The required output consists solely of the lines from the line containing "else if (0 <?" through the end of the records, copied exactly.

##### Materials provided

Lemma nru_correct_witness :
  let p := update 2 (update 1 (init 16)) in
  (exists best p', rank [1; 2; 3] p = Ok (best, p') /\ best ∈ [1; 2; 3] /\
     (forall x, x ∈ [1; 2; 3] -> at_line (array p) best <= at_line (array p) x) /\
     inv (replaced 3 p') /\ fresh (replaced 3 p')) /\
  inv (update 3 p) /\ fresh (update 3 p) /\ numLines (update 3 p) = numLines p.
Proof.
  intros p. apply (nru_correct p [1; 2; 3] 3); try done.
  split; vm_compute; try done. repeat constructor; done.
Defined.

#[export, refine] Instance nru_laws : ReplPolicyLaws NRUReplPolicy := {
  rp_inv n k p := inv p /\ fresh p /\ numLines p = n /\ Z.of_nat k < 2 ^ 32;
  rp_mid n k p := inv p /\ numLines p = n /\ Z.of_nat k < 2 ^ 32
}.
Proof.
  - intros n k cc req cands p (Hinv & Hf & Hn & Hk) Hne Hl _.
    destruct (nru_rank_spec cands p Hinv Hf Hne) as (best & p' & H1 & H2 & H3 & H4 & H5); [lia|].
    exists best, p'. split_and!; try done.
    + destruct Hinv; split; unfold numLines in *; by rewrite ?H4, ?H5.
    + unfold numLines in *. by rewrite H4.
  - intros n k id p (Hinv & Hn & Hk) Hid. cbn. split_and!; try done.
    + apply nru_replaced_inv; [done|lia].
    + unfold numLines in *. cbn. by rewrite length_insert.
  - intros n k id req p (Hinv & Hf & Hn & Hk) Hid _. eexists. split; [reflexivity|]. split_and!.
    + apply nru_update_inv; [done|lia].
    + unfold update. destruct (_ <=? _); exact Hf.
    + unfold update, numLines in *. destruct (_ <=? _); cbn [array];
        by rewrite ?length_fmap, length_insert.
    + done.
Defined.

End NRU.

(** * LFU *)

Module LFU.

Record LFUInfo := mkInfo { ts : Z; acc : Z }.
Record Rank := mkRank { lfuInfo : LFUInfo; sharers : Z; valid : bool }.

Record LFUReplPolicy := mkLFU {
  timestamp : Z;
  bestCandidate : Z;
  array : Z -> LFUInfo;
  bestRank : Rank
}.

Definition reset_rank : Rank := mkRank (mkInfo 0 0) 0 false.
Definition init : LFUReplPolicy := mkLFU 1 (-1) (fun _ => mkInfo 0 0) reset_rank.

Definition lessThan (r other : Rank) (curTs : Z) : bool :=
  if negb (valid r) && valid other then true
  else if eqb (valid r) (valid other) then
    if (sharers r =? 0) && (0 <? sharers other) then true
    else if (0 <? sharers r) && (sharers other =? 0) then false
    else if acc (lfuInfo r) =? 0 then true
    else if acc (lfuInfo other) =? 0 then false
    else
      let ownInvFreq := u64 (curTs - ts (lfuInfo r)) / acc (lfuInfo r) in
      let otherInvFreq := u64 (curTs - ts (lfuInfo other)) / acc (lfuInfo other) in
      otherInvFreq <? ownInvFreq
  else false.

Definition update (id : Z) (p : LFUReplPolicy) : LFUReplPolicy :=
  let i := array p id in
  mkLFU (u64 (timestamp p + 1000)) (bestCandidate p)
    (<[id := mkInfo (u64 (acc i * ts i + timestamp p) / u64 (acc i + 1)) (u64 (acc i + 1))]> (array p))
    (bestRank p).

Definition cand_rank (cc : cc_view) (p : LFUReplPolicy) (id : Z) : Rank :=
  mkRank (array p id) (cc_numSharers cc id) (cc_isValid cc id).

Definition recordCandidate (cc : cc_view) (p : LFUReplPolicy) (id : Z) : LFUReplPolicy :=
  let candRank := cand_rank cc p id in
  if (bestCandidate p =? -1) || lessThan candRank (bestRank p) (timestamp p) then
    mkLFU (timestamp p) id (array p) candRank
  else p.

Definition getBestCandidate (p : LFUReplPolicy) : res Z :=
  _ ← assert_that (negb (bestCandidate p =? -1));
  Ok (bestCandidate p).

##########

Final answer:
    else if (0 <? sharers r) && (sharers other =? 0) then false
    else if acc (lfuInfo r) =? 0 then true
    else if acc (lfuInfo other) =? 0 then false
    else
      let ownInvFreq := u64 (curTs - ts (lfuInfo r)) / acc (lfuInfo r) in
      let otherInvFreq := u64 (curTs - ts (lfuInfo other)) / acc (lfuInfo other) in
      otherInvFreq <? ownInvFreq
  else false.

Definition update (id : Z) (p : LFUReplPolicy) : LFUReplPolicy :=
  let i := array p id in
  mkLFU (u64 (timestamp p + 1000)) (bestCandidate p)
    (<[id := mkInfo (u64 (acc i * ts i + timestamp p) / u64 (acc i + 1)) (u64 (acc i + 1))]> (array p))
    (bestRank p).

Definition cand_rank (cc : cc_view) (p : LFUReplPolicy) (id : Z) : Rank :=
  mkRank (array p id) (cc_numSharers cc id) (cc_isValid cc id).

Definition recordCandidate (cc : cc_view) (p : LFUReplPolicy) (id : Z) : LFUReplPolicy :=
  let candRank := cand_rank cc p id in
  if (bestCandidate p =? -1) || lessThan candRank (bestRank p) (timestamp p) then
    mkLFU (timestamp p) id (array p) candRank
  else p.

Definition getBestCandidate (p : LFUReplPolicy) : res Z :=
  _ ← assert_that (negb (bestCandidate p =? -1));
  Ok (bestCandidate p).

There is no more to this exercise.